** Opening EXERCISE INPUTS block **
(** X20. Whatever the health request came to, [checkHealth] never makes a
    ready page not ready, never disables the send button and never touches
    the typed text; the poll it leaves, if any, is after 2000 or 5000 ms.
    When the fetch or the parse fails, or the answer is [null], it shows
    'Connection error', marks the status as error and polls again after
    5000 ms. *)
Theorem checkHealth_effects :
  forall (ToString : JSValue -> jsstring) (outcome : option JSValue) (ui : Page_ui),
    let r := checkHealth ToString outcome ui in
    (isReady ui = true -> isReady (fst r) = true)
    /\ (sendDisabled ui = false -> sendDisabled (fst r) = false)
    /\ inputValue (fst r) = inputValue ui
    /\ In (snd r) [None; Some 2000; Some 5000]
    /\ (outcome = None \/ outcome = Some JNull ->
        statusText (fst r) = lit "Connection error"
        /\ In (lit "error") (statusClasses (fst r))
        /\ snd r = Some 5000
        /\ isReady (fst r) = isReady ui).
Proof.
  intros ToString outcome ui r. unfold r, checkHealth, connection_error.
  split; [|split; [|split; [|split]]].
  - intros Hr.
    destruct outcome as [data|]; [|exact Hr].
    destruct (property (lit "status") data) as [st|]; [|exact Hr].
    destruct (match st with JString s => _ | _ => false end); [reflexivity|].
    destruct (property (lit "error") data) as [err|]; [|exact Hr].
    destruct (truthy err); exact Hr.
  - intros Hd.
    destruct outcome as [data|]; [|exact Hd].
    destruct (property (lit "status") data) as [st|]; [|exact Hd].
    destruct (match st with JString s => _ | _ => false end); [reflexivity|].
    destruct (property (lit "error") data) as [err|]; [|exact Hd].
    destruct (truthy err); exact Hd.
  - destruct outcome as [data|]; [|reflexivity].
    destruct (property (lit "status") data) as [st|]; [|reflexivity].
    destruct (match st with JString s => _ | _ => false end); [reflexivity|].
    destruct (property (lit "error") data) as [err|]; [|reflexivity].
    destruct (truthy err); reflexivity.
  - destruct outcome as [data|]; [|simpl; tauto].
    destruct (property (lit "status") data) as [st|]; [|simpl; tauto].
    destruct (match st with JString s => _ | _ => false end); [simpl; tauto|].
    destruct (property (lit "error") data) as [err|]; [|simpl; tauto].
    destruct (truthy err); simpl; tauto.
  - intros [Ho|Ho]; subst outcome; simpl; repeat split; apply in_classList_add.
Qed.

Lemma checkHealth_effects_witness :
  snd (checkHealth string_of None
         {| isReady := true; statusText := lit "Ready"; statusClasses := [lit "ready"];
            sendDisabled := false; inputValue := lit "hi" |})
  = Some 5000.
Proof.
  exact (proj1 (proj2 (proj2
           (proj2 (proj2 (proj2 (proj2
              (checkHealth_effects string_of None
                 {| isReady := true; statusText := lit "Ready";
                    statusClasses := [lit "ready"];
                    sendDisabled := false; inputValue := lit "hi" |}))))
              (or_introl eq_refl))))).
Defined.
** Closing EXERCISE INPUTS block **
AIM OF THE TASK: Copy out every line from the data above that has "None" in it.

OUTPUT:
    /\ In (snd r) [None; Some 2000; Some 5000]
    /\ (outcome = None \/ outcome = Some JNull ->
  snd (checkHealth string_of None
              (checkHealth_effects string_of None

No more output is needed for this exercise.